Y, al fondo, la «resurrección», la aspiración más universal del hombre. En la madrugada del sábado de Gloria, Jesús expira. El señor, el Cachorro, cruza el puente de Triana. Expira: absorbe la última brisa de un Guadalquivir que va hacia la mar, que es el morir, si bien para el infinito. Llevado por la corriente de la muerte «hacia la vida», si bien para el milagro naturalizado de la inmortalidad. Machado se hace parte del pueblo que todas las primaveras anda buscando escaleras para subir a la cruz. Y allí, acompaña al Nazareno en su pregunta al Padre común. ¿Por qué me has abandonado? Dicho, exigido, con palabra existencial arañada y mortecina, hasta el extremo de que el filósofo Georges Bernanos apunta que hay un instante, un fugitivo instante, en que Jesús muere «ateo», descolgado por Dios, pero ya para siempre Padre.

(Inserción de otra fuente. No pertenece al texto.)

(** ** Discovery metadata *)
Record PresentedColumn := mkPresentedColumn { name_token : string; allowed : bool }.
Record PresentedSchema := mkPresentedSchema { table_token : string; columns : list PresentedColumn }.
Record ColumnDiscoveryDescriptor := mkColumnDescriptor { d_column : string; d_allowed : bool }.
Record SchemaDiscoveryDescriptor := mkSchemaDescriptor {
  sd_profile : string; sd_source_class : string; sd_tool : string; sd_table : string;
  sd_columns : list ColumnDiscoveryDescriptor }.
Record ListTablesDiscoveryDescriptor := mkTablesDescriptor {
  td_profile : string; td_source_class : string; td_tool : string; td_tables : list string }.
Record DiscoveryMetadata := mkDiscoveryMetadata {
  dm_profile : string; dm_source_class : string; allowed_columns : option (list string); dm_schema_hash : string }.

(** the derived readers and writers, or their error's text, and SHA-256 in hex *)
Class DiscoverySerde := {
  presented_schema : string → result string PresentedSchema;
  presented_tables : string → result string (list string);
  schema_descriptor_text : SchemaDiscoveryDescriptor → result string string;
  tables_descriptor_text : ListTablesDiscoveryDescriptor → result string string;
  sha256_hex : string → string;
}.
(* ===== verification/RemoteService.v ===== *)
(** * The remote log service

    Models src/src/source/remote/service.rs and [bounded_file] of
    src/src/source/remote/mod.rs: the grants file and its check, the tail of a
    log file, one connection, and the admission of connections.

    An opened file is what its calls answer; the readings of the grants file
    and of the clock, made once before and once after the log is read, are
    arguments, as are the derived readers of the grants ([GrantsLibs]) and
    SHA-256.  TLS acceptance is a given outcome. *)

From S2P Require Import Prelude Utf8 Str Errors LensValue LogSource Output Profile Session RemoteWire.

(** ** Files *)

(** an opened file: what [metadata] answers (is it a regular file, its length),
    whether a seek works, and what reading at most [n] bytes from a position
    to their end yields *)
Record RawFile := mkRawFile {
  rf_meta : option (bool * N);
  rf_seek : bool;
  rf_read : N → N → option bytes }.

Definition read_up_to (f : RawFile) (pos n : N) : Remote bytes :=
  b ← ok_or (rf_read f pos n) failure;
  Ok (take (N.to_nat n) b).

(** [opened]: the result of the open without following links *)
Definition bounded_file (opened : option RawFile) (cap : N) : Remote bytes :=
  f ← ok_or opened failure;
  '(is_file, _) ← ok_or (rf_meta f) failure;
  _ ← reject (negb is_file);
  b ← read_up_to f 0 (cap + 1);
  _ ← reject (cap <? len b);
  Ok b.

(** ** Grants *)
Record Grant := mkGrant { g_sha256 : string; g_enabled : bool; g_expires_unix : N; g_operation : string; g_resource : string }.

Class GrantsLibs := {
  (** the derived reader of [Grants] *)
  grants_of : json → option (list Grant);
  sha256 : bytes → bytes;
}.

(** [u8::from_str_radix(_, 16)] on two bytes *)
Definition hex_value (b : ascii) : option N :=
  let c := code b in
  if is_ascii_digit c then Some (c - 48)
  else if in_range 97 102 c then Some (c - 87)
  else if in_range 65 70 c then Some (c - 55)
  else None.
Fixpoint hex_bytes (s : bytes) : option bytes :=
  match s with
  | [] => Some []
  | a :: b :: s =>
    a ← hex_value a; b ← hex_value b; rest ← hex_bytes s; Some (ascii_of_N (16 * a + b) :: rest)
  | _ => None
  end.

Definition GRANTS_BYTES : N := 64 * 1024.
Definition MAX_GRANTS : N := 128.

Section Service.
Context `{RemoteJson, GrantsLibs}.

(** the loop over the grants: the digests seen, and whether one allows *)
Fixpoint allow (digest : bytes) (now : N) (resource : string) (seen : list bytes) (allowed : bool) (gs : list Grant)
  : Remote bool :=
  match gs with
  | [] => Ok allowed
  | g :: gs =>
    _ ← reject (negb (valid_token (g_sha256 g)) || negb (valid_name (g_resource g)) ||
                negb (String.eqb (g_operation g) "log_tail"));
    expected ← ok_or (hex_bytes (str_bytes (g_sha256 g))) failure;
    _ ← reject (bool_decide (expected ∈ seen));
    let matches := bool_decide (digest = expected) in
    allow digest now resource (expected :: seen)
      (allowed || (matches && g_enabled g && (now <? g_expires_unix g) && String.eqb (g_resource g) resource)) gs
  end.

(** what is read when authority is checked: the grants file and the clock in
    seconds ([None] before the epoch) *)
Record Authority := mkAuthority { au_file : option RawFile; au_now : option N }.

Definition authorize (au : Authority) (token resource : string) : Remote unit :=
  b ← bounded_file (au_file au) GRANTS_BYTES;
  v ← parse b;
  gs ← ok_or (grants_of v) failure;
  _ ← reject (MAX_GRANTS <? len gs);
  let digest := sha256 (str_bytes token) in
  now ← ok_or (au_now au) failure;
  allowed ← allow digest now resource [] false gs;
  reject (negb allowed).

(** ** The tail *)
Definition note (t : Truncation) (l : list Truncation) : list Truncation :=
  if bool_decide (t ∈ l) then l else l ++ [t].

(** the index after the first, and after the last, newline *)
Definition after_first_lf (b : bytes) : nat :=
  match list_find (fun c => c = LF) b with Some (i, _) => S i | None => length b end.
Fixpoint after_last_lf (b : bytes) : nat :=
  match b with
  | [] => O
  | c :: b =>
    match after_last_lf b with
    | O => if beq c LF then 1%nat else O
    | S n => S (S n)
    end
  end.

(** the loop over the lines from the last; the answer's lines are in reverse *)
Fixpoint tail_loop (limit : N) (rev_lines : list bytes) (output : list bytes) (total : N) (truncated : list Truncation)
  : Remote (list bytes * list Truncation) :=
  match rev_lines with
  | [] => Ok (output, truncated)
  | line :: rest =>
    if len output =? limit then Ok (output, note TLines truncated)
    else if LINE_BYTES <? len line then tail_loop limit rest output total (note TLineBytes truncated)
    else
      _ ← reject (existsb (fun b => beq b CR || (code b =? 0)) line);
      if RESULT_BYTES <? total + len line + 1 then Ok (output, note TBytes truncated)
      else tail_loop limit rest (line :: output) (total + len line + 1) truncated
  end.

Definition finish_tail (b : bytes) (start lines : N) : Remote LogBody :=
  let '(b, truncated) := if 0 <? start then (drop (after_first_lf b) b, [TBytes]) else (b, []) in
  let end_ := after_last_lf b in
  let '(b, truncated) := if (end_ <? length b)%nat then (take end_ b, note TBytes truncated) else (b, truncated) in
  _ ← reject (negb (utf8_valid b));
  '(output, truncated) ← tail_loop lines (reverse (str_lines b)) [] 0 truncated;
  Ok (mkLogBody (str_of <$> output) truncated).

Definition tail (opened : option RawFile) (lines : N) : Remote LogBody :=
  f ← ok_or opened failure;
  '(is_file, length_) ← ok_or (rf_meta f) failure;
  _ ← reject (negb is_file);
  let start := length_ - SCAN_BYTES in
  _ ← reject (negb (rf_seek f));
  b ← read_up_to f start (length_ - start);
  finish_tail b start lines.

(** ** One request *)
Record ServiceConfig := mkServiceConfig {
  listen : string; certificate : string; private_key : string; grants : string; resources : gmap string string }.

(** the checks of [run] on the resources it serves *)
Definition check_resources (config : ServiceConfig) : Remote unit :=
  reject (bool_decide (resources config = ∅) || (128 <? N.of_nat (size (resources config))) ||
          existsb (fun k => negb (valid_name k)) (elements (dom (resources config)))).

(** [before] and [after]: the authority as read around the log; [read]: the
    reading of a path *)
Definition authorized_tail (config : ServiceConfig) (token : string) (args : CallArguments)
    (before after : Authority) (read : string → N → Remote LogBody) : Remote LogBody :=
  _ ← authorize before token (a_resource args);
  path ← ok_or (resources config !! a_resource args) failure;
  body ← read path (a_lines args);
  _ ← authorize after token (a_resource args);
  Ok body.

(** ** A connection

    [accepted]: TLS was accepted in time; [joined]: the worker did not panic. *)
Definition connection (config : ServiceConfig) (accepted joined : bool) (before after : Authority)
    (files : string → option RawFile) : M unit :=
  _ ← lift (reject (negb accepted));
  _ ← expect initialize;
  _ ← write ready;
  _ ← expect initialized;
  _ ← expect list_;
  _ ← write tools;
  v ← read;
  c ← lift (decode_call v);
  more ← fill_buf;
  _ ← lift (reject (negb (is_nil more)));
  _ ← lift (reject (negb joined));
  body ← lift (authorized_tail config (m_token (p_meta (c_params c))) (p_arguments (c_params c)) before after
                 (fun path lines => tail (files path) lines));
  _ ← write (response body);
  shutdown.
End Service.

(** ** Admission: eight permits, each held by a connection or by the worker a
    connection started, whichever ends last *)
Record Permits := mkPermits { connections : N; working : N; detached : N }.
Definition SERVICE_PERMITS : N := 8.
Definition held (p : Permits) : N := connections p + working p + detached p.
Inductive serve_step : Permits → Permits → Prop :=
| serve_admit c w d : c + w + d < SERVICE_PERMITS → serve_step (mkPermits c w d) (mkPermits (c + 1) w d)
| serve_drop c w d : SERVICE_PERMITS <= c + w + d → serve_step (mkPermits c w d) (mkPermits c w d)
(** a connection without a worker ends, or hands its permit to a worker *)
| serve_end c w d : 0 < c → serve_step (mkPermits c w d) (mkPermits (c - 1) w d)
| serve_work c w d : 0 < c → serve_step (mkPermits c w d) (mkPermits (c - 1) (w + 1) d)
(** the worker gives the permit back to its connection with the result, or
    fails with it *)
| serve_done c w d : 0 < w → serve_step (mkPermits c w d) (mkPermits (c + 1) (w - 1) d)
| serve_failed c w d : 0 < w → serve_step (mkPermits c w d) (mkPermits c (w - 1) d)
(** the connection times out while its worker runs: the worker keeps the permit *)
| serve_cancel c w d : 0 < w → serve_step (mkPermits c w d) (mkPermits c (w - 1) (d + 1))
| serve_reap c w d : 0 < d → serve_step (mkPermits c w d) (mkPermits c w (d - 1)).
Definition serve_init : Permits := mkPermits 0 0 0.

(** ** The remote log source

    Models src/src/source/remote/mod.rs, the client of a remote log service:
    the settings and their check, the credential, one exchange, and the
    dispatch of [log_tail].

    The parsers of addresses and of server names, the environment, the keyring
    and the derived reader of the arguments are the class [RemoteEnv]; whether
    the trust root's certificates make a usable TLS configuration, and what
    becomes of connecting, are given outcomes, like the deadlines. *)

Record TailArgs := mkTailArgs { ta_profile : string; ta_lines : option N }.

Class RemoteEnv := {
  (** [parse::<SocketAddr>] and [ServerName::try_from] succeed *)
  socket_addr_ok : string → bool;
  server_name_ok : string → bool;
  env_var : string → option string;
  (** what the keyring answers *)
  keyring_password : string → string → option string;
  (** the derived reader of the arguments of [dispatch] *)
  tail_args_of : json → option TailArgs;
}.

(** ** The budget of the blocking jobs: one permit that never queues *)
Inductive budget_event := BudgetRequest | BudgetExit.
(** the jobs running and the requests that were granted *)
Definition budget_step (running : N) (ev : budget_event) : Remote N :=
  match ev with
  | BudgetRequest => if running =? 0 then Ok 1 else Err failure
  | BudgetExit => Ok 0
  end.

Section Client.
Context `{RemoteJson, RemoteEnv}.

Definition remote_validate (c : RemoteConfig) : Remote unit :=
  reject (negb (socket_addr_ok (endpoint c)) || negb (server_name_ok (server_name c)) ||
          String.eqb (trust_root c) "" || negb (valid_name (Profile.resource c))).

(** [granted]: whether the blocking budget was free *)
Definition local_blocking {A} (granted : bool) (work : Remote A) : Remote A :=
  _ ← reject (negb granted); work.

Definition remote_token (granted : bool) (c : RemoteConfig) : Remote string :=
  token ← (match secret c with
           | SecretEnv var => ok_or (env_var var) failure
           | SecretKeyring service account => local_blocking granted (ok_or (keyring_password service account) failure)
           end);
  _ ← reject (negb (valid_token token));
  Ok token.

(** what the surroundings of an exchange answer, in order: the budget of each
    blocking job, the trust root, whether it yields a TLS configuration, and
    the connection *)
Record Surroundings := mkSurroundings {
  su_budget_token : bool;
  su_budget_root : bool;
  su_root : option RawFile;
  su_tls : bytes → bool;
  su_connected : bool }.

Definition TRUST_ROOT_BYTES : N := 64 * 1024.

Definition exchange (c : RemoteConfig) (su : Surroundings) (lines : N) : M SourceOutput :=
  token ← lift (remote_token (su_budget_token su) c);
  root ← lift (local_blocking (su_budget_root su) (bounded_file (su_root su) TRUST_ROOT_BYTES));
  _ ← lift (reject (negb (su_tls su root)));
  _ ← lift (reject (negb (server_name_ok (server_name c))));
  _ ← lift (reject (negb (su_connected su)));
  _ ← write initialize;
  _ ← expect ready;
  _ ← write initialized;
  _ ← write list_;
  _ ← expect tools;
  _ ← write (call (Profile.resource c) lines token);
  _ ← shutdown;
  v ← read;
  output ← lift (decode_response v lines);
  more ← fill_buf;
  _ ← lift (reject (negb (is_nil more)));
  _ ← shutdown;
  mret (into_output output).

(** [late]: the thirty seconds of the exchange elapsed first *)
Definition remote_tail (c : RemoteConfig) (su : Surroundings) (late : bool) (lines : N) : M SourceOutput := fun io =>
  if negb (in_range 1 MAX_LINES lines) then (Err failure, io)
  else
    let '(r, io) := exchange c su lines io in
    (if late then Err failure else r, io).

Definition remote_new (c : RemoteConfig) : Remote RemoteConfig := _ ← remote_validate c; Ok c.

Definition DEFAULT_TAIL : N := 100.
Definition remote_dispatch (c : RemoteConfig) (su : Surroundings) (late : bool) (tool_name : string) (args : json)
  : M SourceOutput :=
  _ ← lift (reject (negb (String.eqb tool_name "log_tail")));
  a ← lift (ok_or (tail_args_of args) failure);
  _ ← lift (map_err (validate_profile_name (ta_profile a)) (fun _ => failure));
  remote_tail c su late (default DEFAULT_TAIL (ta_lines a)).
End Client.
(* ===== verification/RemoteFacts.v ===== *)
(** * What a remote log shows

    The service's tail is the end of the log's complete lines; its grants
    decide exactly who may read; client and service together, over any
    chunking of the bytes between them, answer what the service's tail
    answers to an authorized reader. *)

From S2P Require Import Prelude Utf8 Str Errors SshArgs LensValue Profile LogSource LogFacts Output Session RemoteWire RemoteService.

(** ** Lines *)
Lemma strip_suffix_default c l b : b ∈ default l (strip_suffix c l) → b ∈ l.
Proof.
  destruct (strip_suffix c l) as [r|] eqn:E; [|done]. apply strip_suffix_some in E as ->. cbn. set_solver.
Qed.

(** no line holds a newline *)
Lemma str_lines_no_lf s : Forall (fun l => LF ∉ l) (str_lines s).
Proof.
  unfold str_lines. apply Forall_forall. intros l (i & p & -> & Hp)%elem_of_lookup_imap.
  assert (Hin : p ∈ split LF s).
  { apply list_elem_of_lookup_2 in Hp. revert Hp. destruct (last (split LF s)) as [[|]|]; [|done|done].
    intros Hp. by eapply elem_of_take in Hp as (? & Hp%list_elem_of_lookup_2 & _). }
  pose proof (proj1 (Forall_forall _ _) (split_pieces LF s) _ Hin) as Hno. cbn in Hno.
  destruct (decide _); [done|]. intros Hl%strip_suffix_default. done.
Qed.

El Hijo había tenido la delicadeza de confiarnos a la soledad enamorada de su Madre-Virgen. Y también, previamente, la de mostrarnos en el monte Tabor cómo seremos: resplandecientes, compartiendo humanidad y solidaridad. El castellano Unamuno ve en «El Cristo del sevillano Vélázquez» la negación del saduceísmo -que tanto nos deslumbra-, ya desde el Edén- y se pregunta urgido, en este tiempo de saberes «panidas», en término acuñado por Rubén Darío: ¿A qué saber, si la conciencia al borde -de la nada matriz no espera nada- más que el saber? Es la pregunta eterna, desde Adán a Camus. Y se responde en Sevilla con la pregunta opuesta: ¿la esperanza? ¿el amor palpitante propuesto por san Juan de la Cruz, y por Sevilla?